Мы уже подчеркивали выше, что историк искусства – не критик: он оценивает не внутреннее достоинство художественных произведений, а лишь их успех и их познавательную историческую ценность; он в искусстве ищет не гениального отдельного творца, а душу массы. Если в такой-то момент население такой-то страны увлекается рассказами о похождениях Санина27, или Ната Пинкертона28, или еще каких-нибудь иных героев того же сорта, историк не смеет брезгливо отвернуться от этого явления и обратить, намеренно, все свое внимание на благороднейшего и гениальнейшего поэта, стихи которого никто не хотел читать. Исторический удельный вес этих стихов будет очень мал, как бы велико ни было их художественное достоинство.
Только при таком взгляде на историю искусства она вообще возможна как наука, т. е. как связная повесть об эволюции искусства и как исследование законов этой эволюции. Если же в каждом художнике видеть и искать прежде всего индивидуальность, если в произведениях художника находить только отражение его личности, ни о какой истории искусства речи быть не может. Тогда связную эволюцию можно было бы подметить разве что в развитии художественной техники, т. е. тех ремесленных приемов, при помощи которых образы, создаваемые художниками, проявляются, и теоретических знаний, которые необходимы художнику для наиболее успешной творческой деятельности. История музыки сводилась бы к истории музыкальных инструментов, к изучению различных систем нотных записей, к истории исследований в области теории звука; в истории архитектуры говорилось бы о том только, как зодчие учились применять все новые и новые строительные материалы, дерево, камень, кирпич-сырец, кирпич обожженный, железо, железобетон, и как ученые усовершенствовали способ вычисления сопротивления строительных материалов, как вырабатывались формулы прикладной механики; и т. д. Самая же суть произведений искусства, их форма и содержание подлежали бы изучению только со стороны эстетиков, которые желают определить условия, при которых художественное произведение особенно сильно действует на воображение других людей, и психологов, которые задались бы вопросом о том, почему и как сложилась именно данная, а не иная личность художника. Эстетик искал бы обобщений, но сближал бы художественные произведения разных эпох и разных стран, отказался бы совершенно от исторической классификации и, конечно, не мог бы получить исторически ценные выводы; психолог, наоборот, пытался бы понять художника, как продукт определенной среды и определенных исторических условий, но отказался бы от обобщений и, точно так же, никакой истории искусства не мог бы получить.

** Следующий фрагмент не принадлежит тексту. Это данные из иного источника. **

(* ===== verification/SortedTreeProps.v ===== *)
(** The tree is a sorted list of its entries and a left-leaning red-black tree: erasure, like insertion,
    changes the list as it should and keeps the tree balanced; sizes, searches and iterators agree with
    the list. *)
From stdpp Require Import gmap sorting.
From S2P Require Import Prelude Comparator SortedTree.
Import Tree.

Create HintDb llrb.

(** ** Sorted lists of entries *)

Section entries.
Context {K V : Type} (cmp : K -> K -> comparison).
Implicit Types (l r : list (K * V)) (e : K * V).

Definition before (a b : K * V) : Prop := cmp a.1 b.1 = Lt.
Definition sorted l : Prop := StronglySorted before l.

(** Insertion: an entry whose key compares equal gets the new value and keeps its key. *)
Fixpoint ins (k : K) (v : V) l : list (K * V) :=
  match l with
  | [] => [(k, v)]
  | e :: l' => match cmp e.1 k with Lt => e :: ins k v l' | Eq => (e.1, v) :: l' | Gt => (k, v) :: l end
  end.
Fixpoint del (k : K) l : list (K * V) :=
  match l with [] => [] | e :: l' => match cmp k e.1 with Eq => del k l' | _ => e :: del k l' end end.
Fixpoint assoc (k : K) l : option V :=
  match l with [] => None | e :: l' => match cmp k e.1 with Eq => Some e.2 | _ => assoc k l' end end.
(** The entries whose key is not before [k]. *)
Fixpoint from (k : K) l : list (K * V) :=
  match l with [] => [] | e :: l' => match cmp e.1 k with Lt => from k l' | _ => l end end.
Fixpoint position (k : K) l : option Z :=
  match l with [] => None | e :: l' => match cmp k e.1 with Eq => Some 0 | _ => Z.succ <$> position k l' end end.

(** The entries put in one after the other. *)
Definition ins_all (es : list (K * V)) : list (K * V) := foldl (fun acc e => ins e.1 e.2 acc) [] es.

Context {W : WeakOrder cmp (fun _ => True)}.

Lemma anti a b : cmp b a = CompOpp (cmp a b).
Proof. by apply (cmp_antisym cmp (fun _ => True)). Qed.
Lemma lt_trans a b c : cmp a b = Lt -> cmp b c = Lt -> cmp a c = Lt.
Proof. by apply (cmp_lt_trans cmp (fun _ => True)). Qed.
Lemma gt_lt a b : cmp a b = Gt <-> cmp b a = Lt.
Proof. rewrite (anti a b). by destruct (cmp a b). Qed.
Lemma eq_sym a b : cmp a b = Eq <-> cmp b a = Eq.
Proof. rewrite (anti a b). by destruct (cmp a b). Qed.
Lemma eq_l a b c : cmp a b = Eq -> cmp a c = cmp b c.
Proof. by apply (cmp_eq_l cmp (fun _ => True)). Qed.
Lemma eq_r a b c : cmp b c = Eq -> cmp a b = cmp a c.
Proof. by apply (cmp_eq_r cmp (fun _ => True)). Qed.
Lemma le_lt a b c : cmp a b <> Gt -> cmp b c = Lt -> cmp a c = Lt.
Proof. by apply (cmp_le_lt_trans cmp (fun _ => True)). Qed.
Lemma lt_le a b c : cmp a b = Lt -> cmp b c <> Gt -> cmp a c = Lt.
Proof. by apply (cmp_lt_le_trans cmp (fun _ => True)). Qed.
Lemma same_refl a : cmp a a = Eq.
Proof. by apply (cmp_refl cmp (fun _ => True)). Qed.
(** Scanning a second time changes nothing: when the scan has failed no
    assertion, the scan of the same module from its result fails none
    and returns the same resource usage, with the same byte sizes at
    every stream and location. *)
Theorem CollectGsGenericOutputInfo_idempotent (module : Module) (pGsEntryPoint : string)
    (pResUsage pResUsage' : ResourceUsage) :
  CollectGsGenericOutputInfo module pGsEntryPoint pResUsage = Ok pResUsage' ->
  exists pResUsage'',
    CollectGsGenericOutputInfo module pGsEntryPoint pResUsage' = Ok pResUsage''
    /\ sameButSizes pResUsage' pResUsage''
    /\ sameSizes (genericOutByteSizes pResUsage') (genericOutByteSizes pResUsage'').
Proof.
  rewrite !CollectGsGenericOutputInfo_flat. intros Hrun.
  set (ws := map (exportWrite pGsEntryPoint (outputLocMap pResUsage))
                 (scannedUsers module)).
  pose proof (collectUsers_writes _ _ _ _ pResUsage Hrun eq_refl) as Hfirst.
  rewrite Hrun in Hfirst. injection Hfirst as Hfirst. fold ws in Hfirst.
  assert (outputLocMap pResUsage' = outputLocMap pResUsage) as Hmap.
  { rewrite Hfirst. clear. generalize pResUsage. induction ws as [|w ws IH]; intros r; [done|].
    cbn [foldl]. by rewrite IH, applyWrite_outputLocMap. }
  exists (foldl applyWrite pResUsage' ws).
  split; [by apply (collectUsers_writes _ _ pResUsage pResUsage')|].
  split; [apply foldl_applyWrite_sameButSizes, sameButSizes_refl|].
  intros s. apply map_eq. intros loc.
  rewrite foldl_applyWrite_cell. rewrite Hfirst at 1 2. rewrite foldl_applyWrite_cell.
  by rewrite cellWrite_idempotent.
Qed.

(** The scan changes the resource usage in [genericOutByteSizes] only.
    There, the entry of a location to which the output location map maps
    no key stays as it was, in every stream, and an entry that was
    changed holds four byte sizes. *)
Theorem CollectGsGenericOutputInfo_frame (module : Module) (pGsEntryPoint : string)
    (pResUsage pResUsage' : ResourceUsage) :
  CollectGsGenericOutputInfo module pGsEntryPoint pResUsage = Ok pResUsage' ->
  sameButSizes pResUsage pResUsage'
  /\ (forall s loc,
        (forall key, outputLocMap pResUsage !! key <> Some loc) ->
        genericOutByteSizes pResUsage' s !! loc = genericOutByteSizes pResUsage s !! loc)
  /\ (forall s loc,
        genericOutByteSizes pResUsage' s !! loc = genericOutByteSizes pResUsage s !! loc
        \/ exists sizes, genericOutByteSizes pResUsage' s !! loc = Some sizes
                         /\ length sizes = 4%nat).
Proof.
  rewrite CollectGsGenericOutputInfo_flat. intros Hrun.
  pose proof (collectUsers_writes _ _ _ _ pResUsage Hrun eq_refl) as Hfirst.
  rewrite Hrun in Hfirst. injection Hfirst as ->. clear Hrun.
  split; [apply foldl_applyWrite_sameButSizes, sameButSizes_refl|].
  split.
  - intros s loc Hunmapped. rewrite foldl_applyWrite_cell.
    generalize (genericOutByteSizes pResUsage s !! loc) as cell.
    induction (scannedUsers module) as [|u l IH]; intros cell; [reflexivity|].
    cbn [map foldl]. rewrite IH. unfold cellWrite, exportWrite.
    destruct (user u); try done.
    destruct args as [|[] [|[] [|[] [|? [|? ?]]]]]; try done.
    destruct (String.eqb _ _); [|done].
    destruct (outputLocMap pResUsage !! _) as [loc'|] eqn:Hkey; [|done].
    destruct (_ <? 4); [|done].
    destruct (N.eqb_spec loc' loc) as [->|]; [by apply Hunmapped in Hkey|].
    by rewrite andb_false_r.
  - intros s loc. rewrite foldl_applyWrite_cell.
    generalize (map (exportWrite pGsEntryPoint (outputLocMap pResUsage))
                    (scannedUsers module)) as ws.
    generalize (genericOutByteSizes pResUsage s !! loc) as cell.
    intros cell ws. induction ws as [|w ws IH] using rev_ind; [by left|].
    rewrite foldl_app. cbn [foldl].
    remember (foldl (cellWrite s loc) cell ws) as cell' eqn:Hcell'.
    destruct w as [[[[s' loc'] c] b]|]; [|exact IH]. cbn [cellWrite].
    destruct (_ && _); [|exact IH].
    right. eexists. split; [reflexivity|]. by rewrite length_insert, length_resize.
Qed.

End Scan.

Section Ring.
Context `{Declarations}.

(** *** Offsets into the GS-VS ring *)

Lemma u32_u32 a : u32 (u32 a) = u32 a.
Proof. unfold u32. by rewrite N.Div0.mod_mod. Qed.
(** * CoinFlipHelper: the session state machine of the coinflip helper bot

    A shallow embedding of the helper's handlers as programs over an
    explicit world: the session objects, the process-wide registry
    [activeHelperGames], the armed timers, the [coinflip_sessions] table and
    what was sent to Telegram.  The repository holds two drafts of the
    helper: the one that calls itself "v4" and has the pickup dispatcher
    (module [V4]), and [coinflip_helper.js] (module [Base]).

    Every [await] of the source is a suspension point of the embedded
    program, so the one definition of a handler is run to completion
    ([run]) when handlers are taken one at a time, and up to its next await
    ([advance]) when they interleave.

    Conventions of the model:
    - identities are compared through [String(...)] everywhere in the
      source and are kept as strings; [session_id] is a number, as the
      helper's documentation of [finalizeAndRecordOutcome] says;
    - a row carries an object in [game_state_json];
    - how an awaited call ends ([fates]) and what [Math.random] gives
      ([coins]) are read from two tapes of the world, so that the theorems
      hold for every way the outside can behave;
    - the wording of the messages is abstracted to one constructor per
      template; the texts of the callback answers are kept;
    - the table is a list of rows; one transaction is open at a time. *)

From Stdlib Require Import ZArith String Ascii List Bool Lia.
From stdpp Require Import base option list gmap strings.
Import ListNotations.

Set Implicit Arguments.
Unset Strict Implicit.

(** ** Values *)

(** Identities reach the code as whatever the driver returns and the code
    compares them through [String(...)] only.  An identity is therefore kept
    as its string image, next to JavaScript's two absent values. *)
Inductive jsid : Type :=
| Id (s : string)
| Null
| Undefined.

(** [String(v)] *)
Definition String_ (v : jsid) : string :=
  match v with
  | Id s => s
  | Null => "null"
  | Undefined => "undefined"
  end.

(** Truthiness of an identity, as in [if (session.opponent_id)]. *)
Definition truthy (v : jsid) : bool :=
  match v with
  | Id s => negb (String.eqb s "")
  | Null | Undefined => false
  end.

(** The result of [parseInt]: an integer or [NaN]. *)
Inductive jsnum : Type :=
| Num (z : Z)
| NaN.

(** The payload's [main_bot_game_id]: JSON gives a number or a string. *)
Inductive gid : Type :=
| GNum (z : Z)
| GStr (s : string).

#[global] Instance jsid_eq_dec : EqDecision jsid.
Proof. solve_decision. Defined.
#[global] Instance gid_eq_dec : EqDecision gid.
Proof. solve_decision. Defined.

(** [if (payload.main_bot_game_id)] *)
Definition gid_truthy (g : gid) : bool :=
  match g with
  | GNum z => negb (Z.eqb z 0)
  | GStr s => negb (String.eqb s "")
  end.

(** A [gid] used as a key of the registry ([activeHelperGames.get(mainBotGameId)]):
    a string is never the same key as a number. *)
Definition gid_key (g : gid) : jsnum :=
  match g with
  | GNum z => Num z
  | GStr _ => NaN
  end.

Inductive status : Type :=
| pending_pickup
| in_progress
| completed_p1_win
| completed_p2_win
| completed_bot_win
| completed_cancelled
| completed_timeout
| completed_error
| completed_error_ui.

#[global] Instance status_eq_dec : EqDecision status.
Proof. solve_decision. Defined.

Definition terminal (st : status) : bool :=
  match st with
  | pending_pickup | in_progress => false
  | _ => true
  end.

Definition COINFLIP_CHOICE_HEADS : string := "heads".
Definition COINFLIP_CHOICE_TAILS : string := "tails".
Definition UNIFIED_OFFER_TIMEOUT_MS : Z := 30000.
Definition DIRECT_CHALLENGE_ACCEPT_TIMEOUT_MS : Z := 45000.
Definition ACTIVE_GAME_TURN_TIMEOUT_MS : Z := 45000.
Definition COIN_FLIP_ANIMATION_INTERVAL_MS : Z := 250.
Definition COIN_FLIP_ANIMATION_DURATION_MS : Z := 2000.
Definition COIN_FLIP_ANIMATION_STEPS : nat :=
  Z.to_nat (COIN_FLIP_ANIMATION_DURATION_MS / COIN_FLIP_ANIMATION_INTERVAL_MS).
Definition COIN_FLIP_ANIMATION_FRAMES_length : nat := 8.

(** ** Sessions *)

(** [game_state_json]: the fields the helper reads or writes; an absent
    property is [None] (or [Undefined] for an identity). *)
Record game_state : Type := GameState {
  initiatorName : option string;
  opponentName : option string;
  helperMessageId : option Z;
  callerId : jsid;
  callerName : option string;
  winner : jsid;
  gs_status : option string;
  gs_error : option string
}.

Definition empty_game_state : game_state :=
  GameState None None None Undefined None Undefined None None.

(** A row of [coinflip_sessions].  The column [game_state_json] holds an
    object: a row whose game state is [NULL] is outside the model, and so
    is what the helper does when it picks such a row up. *)
Record row : Type := Row {
  r_session_id : Z;
  r_main_bot_game_id : gid;
  r_chat_id : Z;
  r_initiator_id : jsid;
  r_opponent_id : jsid;
  r_bet_amount_lamports : Z;
  r_status : status;
  r_game_state_json : game_state;
  r_helper_bot_id : jsid
}.

Definition timer_handle : Type := nat.
Definition loc : Type := nat.

(** The in-memory session: the object [RETURNING *] gave, with the
    [timeoutId] property the helper adds to it. *)
Record session : Type := Session {
  session_id : Z;
  main_bot_game_id : gid;
  chat_id : Z;
  initiator_id : jsid;
  opponent_id : jsid;
  bet_amount_lamports : Z;
  session_status : status;
  game_state_json : game_state;
  helper_bot_id : jsid;
  timeoutId : option timer_handle
}.

Definition session_of_row (r : row) : session :=
  {| session_id := r_session_id r;
     main_bot_game_id := r_main_bot_game_id r;
     chat_id := r_chat_id r;
     initiator_id := r_initiator_id r;
     opponent_id := r_opponent_id r;
     bet_amount_lamports := r_bet_amount_lamports r;
     session_status := r_status r;
     game_state_json := r_game_state_json r;
     helper_bot_id := r_helper_bot_id r;
     timeoutId := None |}.

(** Property assignments on a session object. *)
Definition set_opponent_id (v : jsid) (s : session) : session :=
  {| session_id := session_id s;
     main_bot_game_id := main_bot_game_id s;
     chat_id := chat_id s;
     initiator_id := initiator_id s;
     opponent_id := v;
     bet_amount_lamports := bet_amount_lamports s;
     session_status := session_status s;
     game_state_json := game_state_json s;
     helper_bot_id := helper_bot_id s;
     timeoutId := timeoutId s |}.

Definition set_timeoutId (h : timer_handle) (s : session) : session :=
  {| session_id := session_id s;
     main_bot_game_id := main_bot_game_id s;
     chat_id := chat_id s;
     initiator_id := initiator_id s;
     opponent_id := opponent_id s;
     bet_amount_lamports := bet_amount_lamports s;
     session_status := session_status s;
     game_state_json := game_state_json s;
     helper_bot_id := helper_bot_id s;
     timeoutId := Some h |}.

Definition set_game_state (f : game_state -> game_state) (s : session) : session :=
  {| session_id := session_id s;
     main_bot_game_id := main_bot_game_id s;
     chat_id := chat_id s;
     initiator_id := initiator_id s;
     opponent_id := opponent_id s;
     bet_amount_lamports := bet_amount_lamports s;
     session_status := session_status s;
     game_state_json := f (game_state_json s);
     helper_bot_id := helper_bot_id s;
     timeoutId := timeoutId s |}.

Definition gs_set_helperMessageId (m : Z) (g : game_state) : game_state :=
  GameState (initiatorName g) (opponentName g) (Some m) (callerId g)
            (callerName g) (winner g) (gs_status g) (gs_error g).
Definition gs_set_opponentName (n : string) (g : game_state) : game_state :=
  GameState (initiatorName g) (Some n) (helperMessageId g) (callerId g)
            (callerName g) (winner g) (gs_status g) (gs_error g).
Definition gs_set_callerId (v : jsid) (g : game_state) : game_state :=
  GameState (initiatorName g) (opponentName g) (helperMessageId g) v
            (callerName g) (winner g) (gs_status g) (gs_error g).
Definition gs_set_callerName (n : string) (g : game_state) : game_state :=
  GameState (initiatorName g) (opponentName g) (helperMessageId g) (callerId g)
            (Some n) (winner g) (gs_status g) (gs_error g).
Definition gs_set_winner (v : jsid) (g : game_state) : game_state :=
  GameState (initiatorName g) (opponentName g) (helperMessageId g) (callerId g)
            (callerName g) v (gs_status g) (gs_error g).
Definition gs_set_status (v : string) (g : game_state) : game_state :=
  GameState (initiatorName g) (opponentName g) (helperMessageId g) (callerId g)
            (callerName g) (winner g) (Some v) (gs_error g).
Definition gs_error_only (msg : string) : game_state :=
  GameState None None None Undefined None Undefined None (Some msg).

(** ** The outside world *)

(** What the presenter is asked to show.  The wording of the messages is
    not modelled; each constructor stands for one template of the source. *)
Inductive ui_text : Type :=
| TxtUnifiedOffer
| TxtDirectChallenge
| TxtPvBPrompt
| TxtPvPPrompt (caller : jsid)
| TxtFlipping (frame : nat) (choice : string)
| TxtResult (landed : string) (playerWins : bool) (winnerId : jsid)
| TxtOfferExpired
| TxtPlayerTimedOutBotWins
| TxtCallerTimedOut
| TxtPlayerTimedOut
| TxtOfferWithdrawn
| TxtDeclined.

Inductive presenter_call : Type :=
| AnswerCallbackQuery (qid : string) (text : option string) (show_alert : bool)
| SendMessage (chat : Z) (t : ui_text)
| EditMessageText (chat : Z) (mid : option Z) (t : ui_text)
| DeleteMessage (chat : Z) (mid : option Z).

(** How an awaited call ends: it resolves, it is rejected with Telegram's
    "message is not modified", or it is rejected with anything else. *)
Inductive fate : Type :=
| Good
| NotModified
| Bad.

Inductive exn : Type :=
| TelegramError (not_modified : bool)
| DatabaseError
| TypeError
| ReferenceError.

Inductive log_line : Type :=
| LogFinalizing (sid : jsnum) (st : status)
| LogCriticalFinalize (sid : jsnum)
| LogSendFailed (chat : Z)
| LogHandleNewError (g : gid).

(** The contexts a timer callback is armed with. *)
Inductive context : Type :=
| offer
| player_turn
| caller_turn.

(** The closure handed to [setTimeout]: the session it names and the
    context it was armed in.  Each draft says below which handler the
    closure calls. *)
Inductive timer_cb : Type :=
| TimeoutCb (sid : Z) (ctx : context).

Record world : Type := World {
  heap : list session;                  (* session objects, by reference *)
  activeHelperGames : gmap Z loc;       (* the registry *)
  timers : gmap timer_handle timer_cb;  (* armed, not yet fired or cleared *)
  next_timer : timer_handle;
  store : list row;                     (* coinflip_sessions *)
  txn : option (list row);              (* table as of BEGIN, while open *)
  persisted : list (Z * status * game_state); (* final updates that ran *)
  outbox : list (presenter_call * fate);
  next_message_id : Z;
  console : list log_line;
  fates : list fate;                    (* how the coming awaits end *)
  coins : list bool;                    (* the coming Math.random() < 0.5 *)
  BOT_ID : string
}.

Definition set_heap v (w : world) : world :=
  World v (activeHelperGames w) (timers w) (next_timer w) (store w) (txn w)
        (persisted w) (outbox w) (next_message_id w) (console w) (fates w)
        (coins w) (BOT_ID w).
Definition set_activeHelperGames v (w : world) : world :=
  World (heap w) v (timers w) (next_timer w) (store w) (txn w) (persisted w)
        (outbox w) (next_message_id w) (console w) (fates w) (coins w)
        (BOT_ID w).
Definition set_timers v (w : world) : world :=
  World (heap w) (activeHelperGames w) v (next_timer w) (store w) (txn w)
        (persisted w) (outbox w) (next_message_id w) (console w) (fates w)
        (coins w) (BOT_ID w).
Definition set_next_timer v (w : world) : world :=
  World (heap w) (activeHelperGames w) (timers w) v (store w) (txn w)
        (persisted w) (outbox w) (next_message_id w) (console w) (fates w)
        (coins w) (BOT_ID w).
Definition set_store v (w : world) : world :=
  World (heap w) (activeHelperGames w) (timers w) (next_timer w) v (txn w)
        (persisted w) (outbox w) (next_message_id w) (console w) (fates w)
        (coins w) (BOT_ID w).
Definition set_txn v (w : world) : world :=
  World (heap w) (activeHelperGames w) (timers w) (next_timer w) (store w) v
        (persisted w) (outbox w) (next_message_id w) (console w) (fates w)
        (coins w) (BOT_ID w).
Definition set_persisted v (w : world) : world :=
  World (heap w) (activeHelperGames w) (timers w) (next_timer w) (store w)
        (txn w) v (outbox w) (next_message_id w) (console w) (fates w)
        (coins w) (BOT_ID w).
Definition set_outbox v (w : world) : world :=
  World (heap w) (activeHelperGames w) (timers w) (next_timer w) (store w)
        (txn w) (persisted w) v (next_message_id w) (console w) (fates w)
        (coins w) (BOT_ID w).
Definition set_next_message_id v (w : world) : world :=
  World (heap w) (activeHelperGames w) (timers w) (next_timer w) (store w)
        (txn w) (persisted w) (outbox w) v (console w) (fates w) (coins w)
        (BOT_ID w).
Definition set_console v (w : world) : world :=
  World (heap w) (activeHelperGames w) (timers w) (next_timer w) (store w)
        (txn w) (persisted w) (outbox w) (next_message_id w) v (fates w)
        (coins w) (BOT_ID w).
Definition set_fates v (w : world) : world :=
  World (heap w) (activeHelperGames w) (timers w) (next_timer w) (store w)
        (txn w) (persisted w) (outbox w) (next_message_id w) (console w) v
        (coins w) (BOT_ID w).
Definition set_coins v (w : world) : world :=
  World (heap w) (activeHelperGames w) (timers w) (next_timer w) (store w)
        (txn w) (persisted w) (outbox w) (next_message_id w) (console w)
        (fates w) v (BOT_ID w).
Lemma consumer_claim_fields st :
  n_samples (inference (consumer_claim st)) = n_samples (inference st) ∧
  buf_count (inference (consumer_claim st)) = buf_count (inference st) ∧
  (buf_ready (inference (consumer_claim st)) = 0).
Proof.
  rewrite consumer_claim_spec.
  destruct (Z.eqb_spec (buf_ready (inference st)) 0); cbn; done.
Qed.

(** ** Runs of samples *)

Lemma append_samples_app xs ys st :
  append_samples (xs ++ ys) st =
    (st1 ← append_samples xs st ; append_samples ys st1).
Proof.
  revert st. induction xs as [|x xs IH]; intros st; [done|].
  cbn. destruct (append_sample x st) as [st1|f]; cbn; [apply IH|done].
Qed.

(** Samples that do not complete the window land one after the other from
    the fill count on, and the flag is left alone. *)
Lemma append_samples_within xs :
  ∀ st cells (c : nat),
    window st = Some cells →
    buf_count (inference st) = Z.of_nat c →
    n_samples (inference st) = Z.of_nat (length cells) →
    n_samples (inference st) < 2 ^ 32 →
    (c + length xs < length cells)%nat →
    ∃ st', append_samples xs st = Ok st' ∧
      buf_count (inference st') = Z.of_nat (c + length xs) ∧
      buf_ready (inference st') = buf_ready (inference st) ∧
      n_samples (inference st') = n_samples (inference st) ∧
      window st' = Some (take c cells ++ xs ++ drop (c + length xs) cells).
Proof.
  induction xs as [|x xs IH]; intros st cells c Hw Hc Hn H32 Hlt.
  - exists st. cbn. rewrite Nat.add_0_r, take_drop. repeat split; try done.
  - cbn [append_samples length] in *.
    rewrite (append_sample_wf st x cells) by (try done; lia).
    replace (buf_count (inference st) + 1 <? n_samples (inference st))
      with true by (symmetry; apply Z.ltb_lt; lia).
    cbn [mbind result_bind].
    match goal with |- context [append_samples xs ?s] => set (st1 := s) end.
    destruct (IH st1 (<[c := x]> cells) (S c)) as (st' & Hrun & Hc' & Hr' & Hn' & Hw').
    + subst st1. unfold window. cbn. rewrite lookup_insert_eq.
      by rewrite Hc, Nat2Z.id.
    + subst st1. cbn. lia.
    + subst st1. cbn. by rewrite length_insert.
    + subst st1. cbn. done.
    + rewrite length_insert. lia.
    + exists st'. split; [done|]. subst st1. cbn in *.
      repeat split; try done.
      * rewrite Hc'. f_equal. lia.
      * rewrite Hw'. f_equal.
        assert (<[c := x]> cells !! c = Some x) as Hx
          by (apply list_lookup_insert_eq; lia).
        rewrite (take_S_r _ _ x Hx).
        rewrite take_insert_ge by lia.
        rewrite drop_insert_lt by lia.
        rewrite <- app_assoc. cbn.
        by replace (c + S (length xs))%nat with (S (c + length xs)) by lia.
Qed.
(** * Verification of the EEG acquisition core of [gui.py]

    The development embeds the byte-stream resynchroniser
    ([BLEWorker.notification_handler]), the frame decoder and sequence
    statistics ([BLEWorker.process_packet]), the command handler
    ([MainWindow.send_cmd]) and the bounded sample queue
    ([deque(maxlen=2500)], drained by [MainWindow.update_plot]).

    Conventions of the embedding:
    - a Python [int] is a [Z]; bit operations are [Z.land], [Z.lor],
      [Z.shiftl] (two's complement on unbounded integers, as in Python);
    - a Python [float] is a primitive binary64 [float];
    - a [bytearray] is a [list byte];
    - a raised [IndexError] or [ZeroDivisionError] is [None] in the
      [option] monad;
    - [time.time()] is an oracle [time_time : nat -> float] giving the
      n-th reading, with the number of readings taken so far kept in the
      environment. *)

From Stdlib Require Import String ZArith List Floats Lia Bool.
From Stdlib.Strings Require Import Byte.
Import ListNotations.
Local Open Scope Z_scope.

(** ** Python numbers *)

(** [float(z)] for an integer: round to nearest, ties to even.  The
    conversion is exact below 2^53 in magnitude.  From 2^1024 on CPython
    raises [OverflowError] where this gives an infinity: the model
    follows the code only for integers below that, and the theorems
    that rest on a converted counter bound the counters. *)
Definition float_of_int (z : Z) : float :=
  SF2Prim (binary_normalize prec emax z 0 false).

(** [a / b] on two integers (true division); [None] stands for
    [ZeroDivisionError].  CPython rounds the exact quotient once.  For
    operands below 2^53 in magnitude both conversions are exact and the
    binary64 quotient of the two is that correctly rounded quotient;
    beyond 2^53 the two can differ in the last place, so the theorems
    about the value of a quotient bound its operands. *)
Definition int_truediv (a b : Z) : option float :=
  if b =? 0 then None else Some (float_of_int a / float_of_int b)%float.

Глава IVИстолкование художественных произведений
Задача историка искусства заключается в том, чтобы по произведениям искусства умозаключать о душевных переживаниях той публики, для которой эти произведения создавались и среди которой они пользовались успехом. Выполнимо ли это? Не убеждает ли нас ежедневный опыт нашей литературной и художественной критики, что, даже когда речь идет о современных нам произведениях, которые для нас создаются и на наше понимание рассчитаны, мнения авторитетов расходятся чрезвычайно сильно? Как же уберечься от произвольных толкований, когда рассматриваются произведения чуждых нам народов и эпох?